I was inspired. The next summer, I followed Dante around. I put the work in that summer of my senior year—heavy squats, running with parachutes, learning sprinting technique. It worked. I went from a pathetic 4.93 to a moderately defensible 4.78.
This was my first lesson in one’s ability to improve what seem to be innate skills. But there was a problem: I chalked it up to an isolated incident. Sure, you could get faster, but your artistic skills, humor, coordination, and singing ability—that’s fixed.
It was those beliefs that were shattered by Dweck.
First, it made me realize I had an issue at all. Though I believed athletic skills could be gained, I didn’t believe it about singing, art, or comedy.
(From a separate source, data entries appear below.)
(** The window that [Process] hands to [window_text_input_key] is the one
    [window_find_by_class] found, never a null pointer. *)
Lemma Process_InputEvent_text_input_key_not_null
    (e : InputEvent) (m : Machine) (w : option rct_window) (k : Z) :
  In (Call_window_text_input_key w k) (emitted (Process_InputEvent e) m) ->
  w <> None.
Proof.
  destruct (InputDeviceKind.eqb (DeviceKind e) InputDeviceKind.Keyboard)
    eqn:K.
  - apply InputDeviceKind_eqb_eq in K.
    destruct (console_IsOpen (world m)) eqn:O.
    { rewrite (Process_InputEvent_console_emitted e m K O).
      destruct (shortcut_consumes _ _ _).
      - cbn. intros [H | []]. discriminate.
      - destruct (ProcessInGameConsole_cases e
                    (exec (call (Call_ProcessEventForSpecificShortcut e
                                   SHORTCUT_ID_DEBUG_CONSOLE)) m))
          as [N | [input N]].
        + rewrite (emitted_nothing _ _ N). cbn. intros [H | []]. discriminate.
        + rewrite (emitted_call _ _ _ N). cbn.
          intros [H | [H | []]]; discriminate. }
    destruct (gChatOpen (world m)) eqn:C.
    { unfold emitted. rewrite (Process_InputEvent_chat e m K O C).
      fold (emitted (ProcessChat e) m).
      destruct (ProcessChat_cases e m) as [N | [input N]].
      - rewrite (emitted_nothing _ _ N). intros [].
      - rewrite (emitted_call _ _ _ N). cbn. intros [H | []]. discriminate. }
    destruct (window_find_by_class (world m) WC_TEXTINPUT) as [found|] eqn:W.
    + pose proof (Process_InputEvent_text_window e m found K O C W) as E.
      destruct (InputEventState.eqb _ _).
      * rewrite (emitted_call _ _ _ E). cbn. intros [H | []].
        injection H as <- _. discriminate.
      * rewrite (emitted_nothing _ _ E). intros [].
    + destruct (gUsingWidgetTextBox (world m)) eqn:U.
      * rewrite (emitted_nothing _ _
                   (Process_InputEvent_text_box e m K O C W U)).
        intros [].
      * rewrite (emitted_call _ _ _
                   (Process_InputEvent_shortcuts e m
                      (or_intror (conj O (conj C (conj W U)))))).
        cbn. intros [H | []]. discriminate.
  - assert (K' : DeviceKind e <> InputDeviceKind.Keyboard).
    { intros H. apply InputDeviceKind_eqb_eq in H. congruence. }
    rewrite (emitted_call _ _ _
               (Process_InputEvent_shortcuts e m (or_introl K'))).
    cbn. intros [H | []]. discriminate.
Qed.

(* ------------------------------------------------------------------- *)
(** ** Queueing SDL events *)

Lemma QueueInputEvent_pushes (ie : InputEvent) (m : Machine) :
  exec (QueueInputEvent ie) m = with_self (push_event ie (self m)) m.
Proof. reflexivity. Qed.

(** C4. [QueueInputEvent(const SDL_Event&)] pushes exactly one event for
    SDL_JOYBUTTONDOWN (JoyButton, Down), for SDL_JOYBUTTONUP (JoyButton,
    Release) and for an SDL_JOYHATMOTION whose hat value is not
    SDL_HAT_CENTERED (JoyHat, Down), with the current modifier state and
    the button or hat value of the SDL event, and changes nothing else; a
    centred hat motion and every other event type leave the machine, and
    so the queue, as it was. *)
Theorem QueueInputEvent_SDL_enqueues (e : SDL_Event) (m : Machine) :
  let m' := exec (QueueInputEvent_SDL e) m in
  let pushed kind button state :=
    let ie := {| DeviceKind := kind;
                 Modifiers := SDL_GetModState (world m);
                 Button := button;
                 State := state |} in
    m' = with_self (push_event ie (self m)) m
    /\ _events (self m') = _events (self m) ++ [ie] in
  (type e = SDL_JOYBUTTONDOWN ->
     pushed InputDeviceKind.JoyButton (jbutton_button e) InputEventState.Down)
  /\ (type e = SDL_JOYBUTTONUP ->
      pushed InputDeviceKind.JoyButton (jbutton_button e)
        InputEventState.Release)
  /\ (type e = SDL_JOYHATMOTION -> jhat_value e <> SDL_HAT_CENTERED ->
      pushed InputDeviceKind.JoyHat (jhat_value e) InputEventState.Down)
  /\ (type e = SDL_JOYHATMOTION -> jhat_value e = SDL_HAT_CENTERED -> m' = m)
  /\ (type e <> SDL_JOYHATMOTION -> type e <> SDL_JOYBUTTONDOWN ->
      type e <> SDL_JOYBUTTONUP -> m' = m).
Proof.
  cbv zeta. unfold QueueInputEvent_SDL. repeat apply conj.
  - intros ->. cbn. split; reflexivity.
  - intros ->. cbn. split; reflexivity.
  - intros -> V. apply Z.eqb_neq in V. cbn. rewrite V. cbn.
    split; reflexivity.
  - intros -> ->. reflexivity.
  - intros H D U. apply Z.eqb_neq in H, D, U. rewrite H, D, U. reflexivity.
Qed.

(* ------------------------------------------------------------------- *)
(** ** View scrolling *)

Lemma test_bits_0_l (b : Z) : test_bits 0 b = false.
Proof. unfold test_bits. rewrite Z.land_0_l. reflexivity. Qed.

(** Outside the title demo and with the console closed, a vertical scroll
    makes [HandleViewScrolling] call [window_unfollow_sprite] with whatever
    [window_get_main] returned, a null pointer included. *)
Lemma HandleViewScrolling_unfollows_on_vertical_scroll (m : Machine) :
  test_bits (gScreenFlags (world m)) SCREEN_FLAGS_TITLE_DEMO = false ->
  console_IsOpen (world m) = false ->
  y (_viewScroll (self m)) <> 0 ->
  exists rest,
    emitted HandleViewScrolling m =
    Call_window_unfollow_sprite (window_get_main (world m)) :: rest.
Proof.
  intros T O V. apply Z.eqb_neq in V.
  unfold emitted, HandleViewScrolling. run. rewrite T. run. rewrite O. run.
  rewrite V, orb_true_r. run. branches; run;
    rewrite <- ?app_assoc, skipn_length_app; eexists; reflexivity.
Qed.
(** * Social-network graph: user store, friendships and popularity scores

    A shallow embedding of the back end of the repository and of the state
    of its client:
      - the Mongoose model [User] (schema, document methods
        [calculatePopularityScore], [addFriend], [removeFriend],
        [updateHobbies], the pre-save hook, the statics [getGraphData] and
        [canDeleteUser]);
      - the service layer [UserService] (create, update, delete, link,
        unlink, hobby removal, statistics, lookup of a user, the list of
        all hobbies);
      - the handlers of [UserController] with the responses of
        [ApiResponse], and the middleware [validateUUID];
      - the reducers of the client ([appReducer], [undoRedoReducer]) and
        what its node component computes ([UserNode]).

    Modelling decisions.
      - The collection is a list of documents in insertion order.  A document
        loaded by [findOne] is a copy; a method that mutates [this] returns
        the updated copy, and [save] writes it back.  Inside one operation the
        two documents that are saved are never the same record with different
        pending changes, so writing the whole record is what Mongoose's
        write of the modified paths does.
      - An [async] function is a computation in the monad [M]: it reads and
        writes the store and either returns a value or throws an [Error],
        kept as its message.  The store a failed computation leaves behind is
        part of the result.  [Promise.all] of two calls is modelled as the two
        calls in sequence (the calls touch different records and the reads of
        one do not see the fields the other writes).
      - A JavaScript number is an exact rational ([Q]) where the code does
        arithmetic on scores and counts (all values there are multiples of
        1/2 or small integers, which doubles represent exactly), and a real
        ([R]) in the layout of the graph, which uses [Math.cos], [Math.sin].
      - Strings are Rocq strings, the UTF-8 text of the JavaScript strings.
        The request validation trims the strings it lets through, so the
        schema's [trim] setters act as the identity and are not modelled;
        schema validation and failures of the database connection are
        outside the model: every [save] succeeds.  The model is therefore
        the code on documents and input that the schema accepts, which
        [valid_store], [valid_input] and [valid_update] spell out from the
        validators of [UserSchema]; a theorem that speaks of every failure
        of an operation, or of what is stored for the strings given,
        assumes them.  A collection of valid documents stays one
        ([valid_store_preserved]).
      - A handler of the controller is a computation in [M] that returns
        the response it sends: the status and the body [IApiResponse].  The
        regular expression of [validateUUID] is the list of its bracket
        expressions with their repetition counts, matched against the whole
        string.
      - The reducers of the client are pure functions on the records
        [AppState] and [UndoRedoState]. *)

From Stdlib Require Import Ascii String QArith Qround Qreduction Qminmax Reals Lra.
From Stdlib Require OrderedTypeEx Lqa.
From stdpp Require Import base decidable option list gmap sets strings pretty sorting.

(** ** Documents *)

(** [IUserDocument]: the fields of the schema.  [createdAt] is a time stamp
    in milliseconds. *)
Record User := mkUser {
  id : string;
  username : string;
  age : Z;
  hobbies : list string;
  friends : list string;
  createdAt : Z;
  popularityScore : Q
}.

Definition set_username (u : User) (x : string) : User :=
  mkUser (id u) x (age u) (hobbies u) (friends u) (createdAt u) (popularityScore u).
Definition set_age (u : User) (x : Z) : User :=
  mkUser (id u) (username u) x (hobbies u) (friends u) (createdAt u) (popularityScore u).
Definition set_hobbies (u : User) (x : list string) : User :=
  mkUser (id u) (username u) (age u) x (friends u) (createdAt u) (popularityScore u).
Definition set_friends (u : User) (x : list string) : User :=
  mkUser (id u) (username u) (age u) (hobbies u) x (createdAt u) (popularityScore u).
Definition set_popularityScore (u : User) (x : Q) : User :=
  mkUser (id u) (username u) (age u) (hobbies u) (friends u) (createdAt u) x.

(** [IUserInput] and [IUserUpdate] ([None] is an absent field). *)
Record IUserInput := mkInput {
  in_username : string;
  in_age : Z;
  in_hobbies : list string
}.

Record IUserUpdate := mkUpdate {
  up_username : option string;
  up_age : option Z;
  up_hobbies : option (list string)
}.

(** ** JavaScript helpers *)

(** A JavaScript [Set] of strings keeps its elements in insertion order
    without repetition; [new_Set l] is [new Set(l)], read back with the
    spread operator. *)
Module JSSet.

Definition has (s : list string) (x : string) : bool := bool_decide (x ∈ s).

Definition add (s : list string) (x : string) : list string :=
  if has s x then s else s ++ [x].

Definition new_Set (l : list string) : list string := foldl add [] l.

End JSSet.

(** [Ascii.is_space] is the white space [String.prototype.trim] removes
    (its ASCII part). *)
Fixpoint trim_start (s : string) : string :=
  match s with
  | EmptyString => EmptyString
  | String c r => if Ascii.is_space c then trim_start r else s
  end.

(** [hobby.trim() !== ''] : some character of the string is not a space. *)
Definition not_blank (s : string) : Prop := trim_start s ≠ "".

(** [Math.round]: the nearest integer, halves go up. *)
Definition Math_round (x : Q) : Z := Qfloor (x + (1 # 2)).

(** [Math.round(x * 100) / 100]. *)
Definition round2 (x : Q) : Q := Qred (inject_Z (Math_round (x * 100)) / 100).

(** ** The store monad *)

Abbreviation Store := (list User).
Abbreviation Err := string (only parsing).

Definition M (A : Type) : Type := Store → (Err + A) * Store.

Definition ret {A} (a : A) : M A := λ s, (inr a, s).
Definition throw {A} (e : Err) : M A := λ s, (inl e, s).
Definition bind {A B} (m : M A) (k : A → M B) : M B :=
  λ s, match m s with
       | (inl e, s') => (inl e, s')
       | (inr a, s') => k a s'
       end.
(** [try { m } catch (error) { h error }]. *)
Definition try_catch {A} (m : M A) (h : Err → M A) : M A :=
  λ s, match m s with
       | (inl e, s') => h e s'
       | (inr a, s') => (inr a, s')
       end.

Notation "'let*' x := m 'in' k" := (bind m (λ x, k))
  (at level 10, x pattern, m at level 100, k at level 200).

(** ** Database primitives *)

Definition has_id (i : string) (u : User) : bool := bool_decide (id u = i).

(** [User.findOne({ id })]. *)
Definition findOne_id (i : string) : M (option User) :=
  λ s, (inr (List.find (has_id i) s), s).

(** [User.findOne({ username })]. *)
Definition findOne_username (n : string) : M (option User) :=
  λ s, (inr (List.find (λ u, bool_decide (username u = n)) s), s).

(** [User.findOne({ username, id: { $ne: id } })]. *)
Definition findOne_username_ne (n i : string) : M (option User) :=
  λ s, (inr (List.find (λ u, bool_decide (username u = n) && negb (has_id i u)) s), s).

(** [User.find({ id: { $in: ids } })]. *)
Definition find_id_in (ids : list string) : M (list User) :=
  λ s, (inr (filter (λ u, id u ∈ ids) s), s).

(** [User.find({})]. *)
Definition find_all : M (list User) := λ s, (inr s, s).

(** [User.countDocuments()]. *)
Definition countDocuments : M nat := λ s, (inr (length s), s).

(** The pre-save hook: blank hobbies are dropped, repetitions removed. *)
Definition pre_save (u : User) : User :=
  set_hobbies u
    (JSSet.new_Set (filter not_blank (hobbies u))).

Fixpoint replace_doc (d : User) (s : Store) : Store :=
  match s with
  | [] => []
  | u :: r => if has_id (id d) u then d :: r else u :: replace_doc d r
  end.

(** [doc.save()] for a document that was loaded from the collection: the
    hook runs, the record is overwritten; the document as it is after the
    hook is returned.  The setters and validators of the schema, which run
    before the hook, change and refuse nothing on a document the schema
    accepts ([valid_user]); they are not run here. *)
Definition save (d : User) : M User :=
  λ s, let d' := pre_save d in (inr d', replace_doc d' s).

(** [doc.save()] for a document made by [new User(...)], under the same
    proviso. *)
Definition save_new (d : User) : M User :=
  λ s, let d' := pre_save d in (inr d', s ++ [d']).

Fixpoint remove_doc (i : string) (s : Store) : Store :=
  match s with
  | [] => []
  | u :: r => if has_id i u then r else u :: remove_doc i r
  end.

(** [User.deleteOne({ id })]. *)
Definition deleteOne (i : string) : M unit :=
  λ s, (inr tt, remove_doc i s).

(** ** Document methods of the model *)

(** [[...userHobbies].filter(hobby => friendHobbies.has(hobby))]. *)
Definition sharedHobbies (userHobbies friendHobbies : list string) : list string :=
  filter (λ hobby, JSSet.has friendHobbies hobby) userHobbies.

(** The body of the [forEach] over the friends that were found. *)
Definition add_shared (userHobbies : list string) (acc : Q) (friend : User) : Q :=
  (acc + inject_Z (Z.of_nat (length
           (sharedHobbies userHobbies (JSSet.new_Set (hobbies friend))))) * (1 # 2))%Q.

(** [UserSchema.methods.calculatePopularityScore]; the result is the number
    returned and [this] as the call leaves it. *)
Definition calculatePopularityScore (this : User) : M (Q * User) :=
  let friendsCount := length (friends this) in
  if bool_decide (friendsCount = 0%nat) then ret (0%Q, this)
  else
    let* found := find_id_in (friends this) in
    let userHobbies := JSSet.new_Set (hobbies this) in
    let sharedHobbiesScore := foldl (add_shared userHobbies) 0%Q found in
    let totalScore := (inject_Z (Z.of_nat friendsCount) + sharedHobbiesScore)%Q in
    let* this := save (set_popularityScore this (round2 totalScore)) in
    ret (popularityScore this, this).

Definition E_already_friends : Err := "Users are already friends".
Definition E_self_friend : Err := "User cannot be friends with themselves".
Definition E_friend_not_found : Err := "Friend not found".
Definition E_user_not_found : Err := "User not found".
Definition E_not_friends : Err := "Users are not friends".
Definition E_username_exists : Err := "Username already exists".
Definition E_has_friends : Err :=
  "Cannot delete user with existing friendships. Please remove all friendships first.".
Definition E_hobby_not_found : Err := "Hobby not found".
I was still partially fixed.
Second, it inspired me to grow. I believed I could be an artist. I believed I could learn to sing or write or even draw. I started writing that year. I signed up for dance lessons the next, and the following, I took singing lessons.
Third—and this is critical for anyone who wants to maintain or grow a belief—I’ve sought out and seen examples everywhere of people deciding they could learn something, and doing it. They start out bad; and six or twelve or 20 months later, they’re good.
Famous Examples
“When people say, artists are born with talent, you’re not. You have to really learn and really practice,” said Ed Sheeran. Here’s his proof. Listen to an early version of him singing.
Then understand that he played 10-20 shows per week for a decade.
Some more famous examples1:
Author Michael Lewis learned to sing
Adam Grant learned how to dive.
Dan Pink, in his book A Whole New Mind, goes to Edwards’ class and learned how to draw (below)
Your Choice From Here
It’s possible to find holes in Dweck’s research.2
You can spend time figuring out where this doesn’t work or that it doesn’t apply to you. That there’s no way you could become a good singer with voice lessons. Even with coaching, desire, and practice, you’re telling me you could become a great comedian or painter or public speaker? Not a chance.
Or, you can spend timing changing how you think.
You could decide to seek out examples of it working. You could read Dweck’s book. And then you can take that new perspective, and go learn how to do something you always wanted to, but felt was unavailable to people like you. People without the talent.
When you’re open to that possibility, Dweck taught me, everything changes. You realize it’s not about what you are as much as it’s about what you see and then do.
The last part is this: decide what do you want to do, find a coach or a youtube video or someone who did it.
Then, go do it.
Sorry they’re all men.
In fact, some of the studies have proven hard to replicate. Others have shown mixed results.